Where the line with "- intros [d" appears below, start writing out lines exactly, and finish with the line with "then n_PrimarySource parent", which is included; write out nothing else.

Input data Start Marker

(** C12: Expanding a subtree without a depth cap ends exactly when the chosen
    process is not among its own descendants.  The parent links of a spine may
    form a cycle, since a row is made per pid and pids are reused; then the
    walk goes round it forever, for any number of turns. *)
Theorem subtree_walk_hangs_iff_cycle (order_by : list spine_row → list spine_row) (Hord : ∀ l, order_by l ≡ₚ l)
    (s : Store) (anchorID : Z) (w : TimeWindow) (maxDepth rootPID : Z) (all : list SpineNode) (n : SpineNode)
    (Hall : SpineFor order_by anchorID w s = Ok all) (Hpid : rootPID ≠ 0%Z) (Hn : start_node all rootPID n)
    (Hcap : (maxDepth ≤ 0)%Z) :
  (∀ fuel, SpineForDepth order_by fuel anchorID w maxDepth rootPID s = None) ↔
  ∃ d, descends all n (S d) n.
Proof.
  destruct (SpineFor_shape order_by Hord anchorID w s all Hall) as (a & procs & _ & _ & _ & Hnd & _).
  destruct (start_node_in all rootPID n Hn) as [Hin Hk].
  unfold SpineForDepth. rewrite Hall, (proj2 (Z.eqb_neq _ _)), andb_false_r, Hk by done. split.
  - intros Hnone. destruct (cycle_dec all n Hin (length all)) as [Hac|Hc]; [|done].
    destruct (some_level_empty all Hnd n Hin (length all) Hac ltac:(done)) as [j Hj]. specialize (Hnone (length (above all n j) + 0)).
    by rewrite (bfs_unbounded all maxDepth Hnd n Hin j 0 Hcap Hj) in Hnone.
  - intros [d Hd] fuel. rewrite (bfs_diverges all maxDepth Hnd n Hin fuel Hcap); [done|].
    by eapply cycle_no_level_empty.
Qed.
Record Graph := { nodes : gmap Z Node; g_cap : Z }.

Definition set_nodes (m : gmap Z Node) (g : Graph) : Graph := {| nodes := m; g_cap := g_cap g |}.

Definition NewGraph (cap : Z) : Graph :=
  {| nodes := ∅; g_cap := if (cap <=? 0)%Z then 50000 else cap |}.

(** the leaf removed and the parent's link to it *)
Definition drop_leaf (pid : Z) (m : gmap Z Node) : gmap Z Node :=
  match m !! pid with
  | None => m
  | Some n => delete pid (alter (del_child pid) (n_PPID n) m)
  end.

(** the loop over the sorted leaves: stop once the target size is reached *)
Fixpoint evict_leaves (target : Z) (leaves : list Z) (m : gmap Z Node) : gmap Z Node :=
  match leaves with
  | [] => m
  | pid :: rest =>
      match m !! pid with
      | None => evict_leaves target rest m
      | Some _ =>
          let m' := drop_leaf pid m in
          if (Z.of_nat (size m') <=? target)%Z then m' else evict_leaves target rest m'
      end
  end.

Definition is_leaf (n : Node) : bool := bool_decide (n_Children n = ∅).

(** [ks] is the childless nodes in the order of their last event *)
Definition leaf_order (m : gmap Z Node) (ks : list Z) : Prop :=
  NoDup ks ∧ (∀ k, k ∈ ks ↔ ∃ n, m !! k = Some n ∧ is_leaf n = true) ∧
  StronglySorted (λ a b, ∀ na nb, m !! a = Some na → m !! b = Some nb → (n_LastEvent na ≤ n_LastEvent nb)%Z) ks.

Section graph.
Context (leaves : gmap Z Node → list Z).

Definition evictLocked (g : Graph) : Graph :=
  let target := (g_cap g - Z.quot (g_cap g) 10)%Z in
  if (Z.of_nat (size (nodes g)) <=? target)%Z then g
  else set_nodes (evict_leaves target (leaves (nodes g)) (nodes g)) g.

(** the attribution the new node takes over from its parent *)
Definition inherit (parent n : Node) : Node :=
  let primary := if (n_PrimarySource n =? 0)%Z && negb (n_PrimarySource parent =? 0)%Z
                 then n_PrimarySource parent else n_PrimarySource n in
  let cs := if IsEmpty (n_CausalSet n) && negb (IsEmpty (n_CausalSet parent))
            then (Merge (n_CausalSet parent) (n_CausalSet n)).1 else n_CausalSet n in
  with_source primary cs n.
(** the shell opens its history, then exits *)
Definition records : list (env * Z * bytes) :=
  [(env0, 61%Z, hdr_bytes (hdr KindFileOpen) ++ to_array 260 (bytes_of "/home/u/.bash_history"));
   (env0, 62%Z, hdr_bytes (hdr KindProcExit))].
End Demo.

Lemma Demo_hdr_fits (k : Z) : (0 ≤ k < 2 ^ 32)%Z → hdr_ok (Demo.hdr k).
Proof. intros Hk. constructor; [split; done..| |done]. repeat (apply Forall_cons_2; [split; first [done|apply Hk]|]). apply Forall_nil_2. Qed.

Lemma kernel_exits_go_unseen_witness :
  let s' := feed_all Demo.no_leaves Decoder.Demo.fs Demo.records Demo.state in
  (∃ ev, Decode Decoder.Demo.fs 62 10 (hdr_bytes (Demo.hdr KindProcExit)) = Some ev ∧ tag ev "kind" = "proc_exit") ∧
  ps_reads s' = ps_reads Demo.state ∧ 4242%Z ∈ dom (c_events (ps_spawn s')) ∧ 4242%Z ∈ dom (nodes (ps_tree s')).
Proof.
  intros s'. split; [eexists; split; vm_compute; reflexivity|].
  destruct (kernel_exits_go_unseen Demo.no_leaves Decoder.Demo.fs Demo.records Demo.state) as (H1 & _ & H2 & H3);
    [vm_compute; discriminate|].
  split; [exact H1|]. split; [apply H2|apply H3]; apply (bool_decide_unpack _); vm_compute; exact I.
Defined.

Lemma credential_change_erases_source_witness :
  SourceOf 4242 (ps_tree Demo.state) = (9%Z, {| ids := [9%Z] |}) ∧
  SourceOf 4242 (ps_tree (feed Demo.no_leaves Decoder.Demo.fs Demo.state
                            (Demo.env0, 63%Z, hdr_bytes (Demo.hdr KindProcCred) ++ Demo.setuid))) = (7%Z, {| ids := [7%Z] |}).
Proof.
  split; [vm_compute; reflexivity|].
  destruct (credential_change_erases_source Demo.no_leaves Decoder.Demo.fs (Demo.hdr KindProcCred) Demo.setuid Demo.env0 63 Demo.state
              (Demo.node 100 1 7 {[4242%Z]}) (Demo_hdr_fits 3 ltac:(split; [discriminate|reflexivity]))) as [H _].
  - apply (bool_decide_unpack _); vm_compute; exact I.
  - discriminate.
  - eexists. vm_compute. reflexivity.
  - vm_compute. reflexivity.
  - split_and!; [apply (bool_decide_unpack _); vm_compute; exact I|apply (bool_decide_unpack _); vm_compute; exact I|].
    apply (bool_decide_unpack _); vm_compute; exact I.
  - intros _. apply (bool_decide_unpack _); vm_compute; exact I.
  - vm_compute. discriminate.
  - etrans; [exact H|]. vm_compute. reflexivity.
Defined.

Input data End Marker

## Result
  - intros [d Hd] fuel. rewrite (bfs_diverges all maxDepth Hnd n Hin fuel Hcap); [done|].
    by eapply cycle_no_level_empty.
Qed.
Record Graph := { nodes : gmap Z Node; g_cap : Z }.

Definition set_nodes (m : gmap Z Node) (g : Graph) : Graph := {| nodes := m; g_cap := g_cap g |}.

Definition NewGraph (cap : Z) : Graph :=
  {| nodes := ∅; g_cap := if (cap <=? 0)%Z then 50000 else cap |}.

(** the leaf removed and the parent's link to it *)
Definition drop_leaf (pid : Z) (m : gmap Z Node) : gmap Z Node :=
  match m !! pid with
  | None => m
  | Some n => delete pid (alter (del_child pid) (n_PPID n) m)
  end.

(** the loop over the sorted leaves: stop once the target size is reached *)
Fixpoint evict_leaves (target : Z) (leaves : list Z) (m : gmap Z Node) : gmap Z Node :=
  match leaves with
  | [] => m
  | pid :: rest =>
      match m !! pid with
      | None => evict_leaves target rest m
      | Some _ =>
          let m' := drop_leaf pid m in
          if (Z.of_nat (size m') <=? target)%Z then m' else evict_leaves target rest m'
      end
  end.

Definition is_leaf (n : Node) : bool := bool_decide (n_Children n = ∅).

(** [ks] is the childless nodes in the order of their last event *)
Definition leaf_order (m : gmap Z Node) (ks : list Z) : Prop :=
  NoDup ks ∧ (∀ k, k ∈ ks ↔ ∃ n, m !! k = Some n ∧ is_leaf n = true) ∧
  StronglySorted (λ a b, ∀ na nb, m !! a = Some na → m !! b = Some nb → (n_LastEvent na ≤ n_LastEvent nb)%Z) ks.

Section graph.
Context (leaves : gmap Z Node → list Z).

Definition evictLocked (g : Graph) : Graph :=
  let target := (g_cap g - Z.quot (g_cap g) 10)%Z in
  if (Z.of_nat (size (nodes g)) <=? target)%Z then g
  else set_nodes (evict_leaves target (leaves (nodes g)) (nodes g)) g.

(** the attribution the new node takes over from its parent *)
Definition inherit (parent n : Node) : Node :=
  let primary := if (n_PrimarySource n =? 0)%Z && negb (n_PrimarySource parent =? 0)%Z
                 then n_PrimarySource parent else n_PrimarySource n in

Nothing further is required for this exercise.